La ripresa della domanda urbana
Gli affitti sono più alti rispetto a prima della pandemia in ogni città analizzata ad eccezione di Tokyo. In media, gli affitti in tutte le città sono cresciuti praticamente allo stesso ritmo degli anni pre-pandemici, un chiaro segno che il trend dell’urbanizzazione non è rallentato. Questo fenomeno è stato più pronunciato nelle città degli Stati Uniti, Dubai,
e Singapore. I prezzi delle case hanno continuato a crescere più velocemente degli affitti nella maggior parte delle città.

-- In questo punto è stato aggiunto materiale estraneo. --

Definition set_params (u : UrlObject) (ps : list string) : UrlObject :=
  {| protocol := protocol u; authority := authority u; path := path u;
     params := ps |}.

(** The pattern [^(\w+):\/\/] [([^/?]* )] [(\/[^?]+)?] [\??] [(.+)?], one
    item of the list per factor. *)
Definition urlRe : regex :=
  Cat [ Bol;
        Group 1 (Plus word);
        Lit "://";
        Group 2 (Star (none_of ["/"; "?"]%char));
        Opt (Group 3 (Seq (Char "/") (Plus (none_of ["?"]%char))));
        Opt (Char "?");
        Opt (Group 4 (Plus dot)) ].

Definition MalformedURLError : string := "Unable to parse URL object".

Definition parseUrl (url : string) : completion UrlObject :=
  match exec urlRe url with
  | None => Throw MalformedURLError
  | Some m =>
      Return {| protocol := or_empty (parts m 1);
                authority := or_empty (parts m 2);
                path := if truthy (parts m 3) then or_empty (parts m 3) else "/";
                params := if truthy (parts m 4)
                          then split "&" (or_empty (parts m 4)) else [] |}
  end.

Definition formatUrl (obj : UrlObject) : string :=
  let params :=
    match params obj with
    | [] => ""
    | _ :: _ => "?" +:+ join "&" (params obj)
    end in
  protocol obj +:+ "://" +:+ authority obj +:+ path obj +:+ params.

Definition set_origin (u : UrlObject) (proto auth : string) : UrlObject :=
  {| protocol := proto; authority := auth; path := path u;
     params := params u |}.

(** [params.push(p)] *)
Definition push_param (u : UrlObject) (p : string) : UrlObject :=
  set_params u (params u ++ [p]).

Definition MissingTokenError : string :=
  "An API access token is required to use Mapbox GL. " +:+ help.

Definition SecretTokenError : string :=
  "Use a public access token (pk.*) with Mapbox GL, not a secret access token (sk.*). "
  +:+ help.

(** [s[0] === c] *)
Definition first_is (c : ascii) (s : string) : bool :=
  match s with
  | String a _ => Ascii.eqb a c
  | EmptyString => false
  end.

Definition makeAPIURL (cfg : config) (urlObject : UrlObject)
    (accessToken : option string) : completion string :=
  apiUrlObject ← parseUrl (API_URL cfg);
  let urlObject :=
    set_origin urlObject (protocol apiUrlObject) (authority apiUrlObject) in
  let urlObject :=
    if negb (String.eqb (path apiUrlObject) "/")
    then set_path urlObject (path apiUrlObject +:+ path urlObject)
    else urlObject in
  if negb (REQUIRE_ACCESS_TOKEN cfg) then Return (formatUrl urlObject)
  else
    let accessToken := or_else accessToken (ACCESS_TOKEN cfg) in
    if negb (truthy accessToken) then Throw MissingTokenError
    else if first_is "s" (or_empty accessToken) then Throw SecretTokenError
    else
      Return (formatUrl
                (push_param urlObject ("access_token=" +:+ or_empty accessToken))).

Definition isMapboxURL (url : string) : bool := starts_with "mapbox:" url.

Definition normalizeStyleURL (cfg : config) (url : string)
    (accessToken : option string) : completion string :=
  if negb (isMapboxURL url) then Return url
  else
    urlObject ← parseUrl url;
    let urlObject := set_path urlObject ("/styles/v1" +:+ path urlObject) in
    makeAPIURL cfg urlObject accessToken.

Definition normalizeGlyphsURL (cfg : config) (url : string)
    (accessToken : option string) : completion string :=
  if negb (isMapboxURL url) then Return url
  else
    urlObject ← parseUrl url;
    let urlObject := set_path urlObject ("/fonts/v1" +:+ path urlObject) in
    makeAPIURL cfg urlObject accessToken.

Definition normalizeSourceURL (cfg : config) (url : string)
    (accessToken : option string) : completion string :=
  if negb (isMapboxURL url) then Return url
  else
    urlObject ← parseUrl url;
    let urlObject :=
      set_path urlObject ("/v4/" +:+ authority urlObject +:+ ".json") in
    let urlObject := push_param urlObject "secure" in
    makeAPIURL cfg urlObject accessToken.

Definition normalizeSpriteURL (cfg : config) (url format extension : string)
    (accessToken : option string) : completion string :=
  urlObject ← parseUrl url;
  if negb (isMapboxURL url) then
    let urlObject :=
      set_path urlObject (path urlObject +:+ format +:+ extension) in
    Return (formatUrl urlObject)
  else
    let urlObject :=
      set_path urlObject
        ("/styles/v1" +:+ path urlObject +:+ "/sprite" +:+ format +:+ extension) in
    makeAPIURL cfg urlObject accessToken.

(** The pattern [(\.(png|jpg)\d* )(?=$)]. *)
Definition imageExtensionRe : regex :=
  Cat [ Group 1 (Cat [ Char "."; Group 2 (Alt (Lit "png") (Lit "jpg"));
                       Star digit ]);
        Lookahead Eol ].

(** The loop of [replaceTempAccessToken]: [fuel] iterations from index
    [i], each assigning [params[i]] in place. *)
Fixpoint replaceTempAccessToken_from (cfg : config) (fuel i : nat)
    (params : list string) : list string :=
  match fuel with
  | O => params
  | S fuel' =>
      let params :=
        match params !! i with
        | Some p =>
            if starts_with "access_token=tk." p
            then <[i := "access_token=" +:+ or_empty (ACCESS_TOKEN cfg)]> params
            else params
        | None => params
        end in
      replaceTempAccessToken_from cfg fuel' (S i) params
  end.

Definition replaceTempAccessToken (cfg : config) (params : list string)
  : list string :=
  replaceTempAccessToken_from cfg (length params) 0 params.

Definition normalizeTileURL (cfg : config) (env : browser) (tileURL : string)
    (sourceURL : option string) (tileSize : option Z) : completion string :=
  if negb (truthy sourceURL) || negb (isMapboxURL (or_empty sourceURL))
  then Return tileURL
  else
    urlObject ← parseUrl tileURL;
    let suffix :=
      if Qle_bool 2 (devicePixelRatio env)
         || match tileSize with Some n => (n =? 512)%Z | None => false end
      then "@2x" else "" in
    let extension := if supportsWebp env then ".webp" else "$1" in
    let urlObject :=
      set_path urlObject
        (replace imageExtensionRe (suffix +:+ extension) (path urlObject)) in
    let urlObject :=
      set_params urlObject (replaceTempAccessToken cfg (params urlObject)) in
    Return (formatUrl urlObject).
(** ** Debounced step-down *)

(** C2, amended: with [sampling_down_factor = N], starting from
    [down_count = 0], a run of [N] ticks whose effective load is each
    strictly below [down_threshold] and not above [up_threshold] (as
    every tick below [down_threshold] is when
    [down_threshold <= up_threshold]) emits no request on the first
    [N - 1] ticks and exactly one request on the [N]th tick, a step-down
    (rounding down, to [max(min, cur - step)], below the current
    frequency) when [cur > min] at that tick; [down_count] is 0 again
    when it fires. *)
Theorem debounce_fires_on_nth_tick N efront elast dbs dbs' traces :
  sampling_down_factor (tuners dbs) = N -> is_u32 N ->
  Z.of_nat (length (efront ++ [elast])) = N ->
  down_count dbs = 0 ->
  policy_wf (env_policy elast) ->
  min (env_policy elast) < cur (env_policy elast) ->
  eco_run (efront ++ [elast]) dbs = Ok (dbs', traces) ->
  Forall (fun t => t_effective_load t < down_threshold (tuners dbs) /\
                   t_effective_load t <= up_threshold (tuners dbs)) traces ->
  exists front last,
    traces = front ++ [last] /\ length front = length efront /\
    Forall (fun t => t_requests t = []) front /\
    t_requests last =
      [ {| target_freq :=
             Z.max (min (env_policy elast))
                   (cur (env_policy elast) - t_freq_step_khz last);
           relation := CPUFREQ_RELATION_L |} ] /\
    min (env_policy elast)
      <= Z.max (min (env_policy elast))
               (cur (env_policy elast) - t_freq_step_khz last)
      < cur (env_policy elast) /\
    t_down_count last = 0 /\ down_count dbs' = 0.
Proof.
  intros HN Hu Hlen Hzero [Hcur Hmin _] Hgt Hrun Hlow.
  rewrite length_app, Nat2Z.inj_add in Hlen. simpl in Hlen.
  apply eco_run_app in Hrun as (dbs1 & front & tail & Hfront & Hlast & ->).
  apply eco_run_cons in Hlast as (dbs2 & last & rest & Ht & Hnil & ->).
  simpl in Hnil. injection Hnil as <- <-.
  apply Forall_app in Hlow as [Hlowf Hlowl].
  apply Forall_cons in Hlowl as [[Hlowl Hnotup] _].
  destruct (eco_run_counts efront dbs dbs1 front Hfront)
    as (Hreq & Hlenf & Htun1 & Hdc1); try done; try (mach_unfold; lia).
  apply eco_dbs_timer_trace in Ht
    as (_ & _ & Heff & Hstep & Hdc & dbs0 & Hp0 & Htun0 & Hdc0 & Hs).
  rewrite eco_step_below in Hs by (rewrite ?Htun0, ?Htun1; lia).
  assert (u32 (down_count dbs0 + 1) = N) as Hcount.
  { rewrite Hdc0, Hdc1, Hzero. replace (0 + _ + 1) with N by lia.
    by apply u32_small. }
  rewrite eco_step_down_fired in Hs;
    rewrite ?Hp0, ?Htun0, ?Htun1, ?Hcount; try done; try lia.
  rewrite Hp0 in Hs.
  destruct (Z.ltb_spec (min (env_policy elast)) (cur (env_policy elast)));
    [|lia].
  injection Hs as Hdbs2 Hreqs.
  exists front, last. repeat split; try done; try lia.
  - rewrite Hdc, <- Hdbs2. done.
  - rewrite <- Hdbs2. done.
Qed.

Lemma debounce_fires_on_nth_tick_witness :
  exists dbs' traces,
    eco_run (idle_ticks ++ [idle_tick_3]) debounced = Ok (dbs', traces) /\
    exists front last,
      traces = front ++ [last] /\ length front = length idle_ticks /\
      Forall (fun t => t_requests t = []) front /\
      t_requests last =
        [ {| target_freq := Z.max 800000 (1800000 - t_freq_step_khz last);
             relation := CPUFREQ_RELATION_L |} ] /\
      800000 <= Z.max 800000 (1800000 - t_freq_step_khz last) < 1800000 /\
      t_down_count last = 0 /\ down_count dbs' = 0.
Proof.
  eexists _, _. split; [vm_compute; reflexivity|].
  apply (debounce_fires_on_nth_tick 3 idle_ticks idle_tick_3 debounced).
  - reflexivity.
  - solve_concrete.
  - reflexivity.
  - reflexivity.
  - solve_concrete.
  - vm_compute. reflexivity.
  - vm_compute. reflexivity.
  - repeat constructor; vm_compute; discriminate.
Defined.

(** C2 as stated fails when the thresholds are the wrong way round: the
    up threshold is tested first, so with [up_threshold = 10],
    [down_threshold = 50] and [sampling_down_factor = 1] a tick whose
    effective load is 29, below [down_threshold], makes a step-up
    request and no step-down request. *)
Lemma debounce_counterexample :
  sampling_down_factor (tuners inverted) = 1 /\ down_count inverted = 0 /\
  min (policy inverted) < cur (policy inverted) /\
  exists dbs' t,
    eco_run [env_of (policy inverted) 420000 1000000] inverted
      = Ok (dbs', [t]) /\
    t_effective_load t = 29 /\
    t_effective_load t < down_threshold (tuners inverted) /\
    t_requests t =
      [ {| target_freq := 1100000; relation := CPUFREQ_RELATION_H |} ].
Proof.
  split; [reflexivity|]. split; [reflexivity|]. split; [reflexivity|].
  eexists _, _. split; [vm_compute; reflexivity|].
  repeat split.
Qed.

(** ** Immediate step-up *)

(** The step-up branch as the code computes it.  On any tick whose
    effective load is strictly above
    [up_threshold], [down_count] is reset to 0 whatever it was before,
    and if [cur < max] one step-up request is emitted at once, for
    [min(cur + step, max)] with the sum taken modulo 2^32; it is
    [min(cur + step, max)] whenever [cur + step] fits in 32 bits.  If
    [cur >= max] nothing is requested. *)
Theorem step_up_is_immediate ts dbs dbs' t :
  eco_dbs_update ts dbs = Ok (dbs', t) ->
  up_threshold (tuners dbs) < t_effective_load t ->
  is_u32 (cur (policy dbs)) ->
  down_count dbs' = 0 /\ t_down_count t = 0 /\
  (cur (policy dbs) < max (policy dbs) ->
     t_requests t =
       [ {| target_freq :=
              Z.min (u32 (cur (policy dbs) + t_freq_step_khz t)) (max (policy dbs));
            relation := CPUFREQ_RELATION_H |} ]) /\
  (cur (policy dbs) < max (policy dbs) ->
   cur (policy dbs) + t_freq_step_khz t < U32_MOD ->
     t_requests t =
       [ {| target_freq :=
              Z.min (cur (policy dbs) + t_freq_step_khz t) (max (policy dbs));
            relation := CPUFREQ_RELATION_H |} ]) /\
  (max (policy dbs) <= cur (policy dbs) -> t_requests t = []).
Proof.
  intros Hupd Hup Hcur.
  apply eco_dbs_update_trace in Hupd
    as (dbs1 & _ & Hp & Ht & _ & He & Hs & Hstep & Hdc).
  assert (0 <= t_effective_load t <= 100) as Hr
    by (rewrite He; apply eco_effective_load_range).
  assert (0 < t_freq_step_khz t) as Hpos
    by (rewrite Hs; apply eco_freq_step_khz_range).
  rewrite eco_step_above, eco_step_up_eq in Hstep by (rewrite ?Ht; lia).
  rewrite Hp in Hstep. injection Hstep as Hdbs' Hreqs.
  assert (down_count dbs' = 0) as Hzero by (by rewrite <- Hdbs').
  split; [done|]. split; [congruence|].
  destruct (Z.ltb_spec (cur (policy dbs)) (max (policy dbs))).
  - repeat split; intros; try lia; try done.
    rewrite <- Hreqs. by rewrite u32_small by (mach_unfold; lia).
  - repeat split; intros; try lia; done.
Qed.

Lemma step_up_is_immediate_witness :
  exists dbs' t,
    eco_dbs_update (uniform_time 100000 1000000) busy_1800 = Ok (dbs', t) /\
    down_count dbs' = 0 /\
    t_requests t =
      [ {| target_freq := 1900000; relation := CPUFREQ_RELATION_H |} ].
Proof.
  eexists _, _. split; [vm_compute; reflexivity|].
  edestruct (step_up_is_immediate (uniform_time 100000 1000000) busy_1800)
    as (Hdc & _ & _ & Hreq & _).
  - vm_compute. reflexivity.
  - vm_compute. reflexivity.
  - solve_concrete.
  - split; [exact Hdc|]. apply Hreq; vm_compute; reflexivity.
Defined.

L’aumento dei tassi mette in primo piano lo squilibrio
A causa dei bassi tassi di interesse, i prezzi delle case si sono allontanati dai redditi e dagli affitti nell’ultimo decennio. Nelle attuali città a rischio di bolla immobiliare, i prezzi sono aumentati in media del 60% in termini reali (corretti per l’inflazione) durante questo periodo. Allo stesso tempo, i redditi e gli affitti reali sono aumentati di circa il 12%.
La quantità di spazio che un lavoratore qualificato può permettersi è un terzo inferiore rispetto a prima del
pandemia. Le famiglie ora possono finanziare solo circa 50 mq di superficie abitabile. Inoltre, l’inflazione e le perdite patrimoniali dovute alle turbolenze dei mercati finanziari stanno riducendo il potere d’acquisto delle famiglie. Così anche le abitazioni stanno diventando meno attraenti come investimento.
In conclusione
Il mercato del lavoro robusto rimane quindi l’ultimo pilastro a sostegno del mercato immobiliare nella maggior parte delle città. Con un deterioramento delle condizioni economiche, anche il mercato del lavoro rischia di vacillare.
Il boom globale dell’edilizia abitativa è finalmente sotto pressione e nella maggioranza delle città con alte valutazioni ci si aspettano correzioni significative nei prossimi trimestri.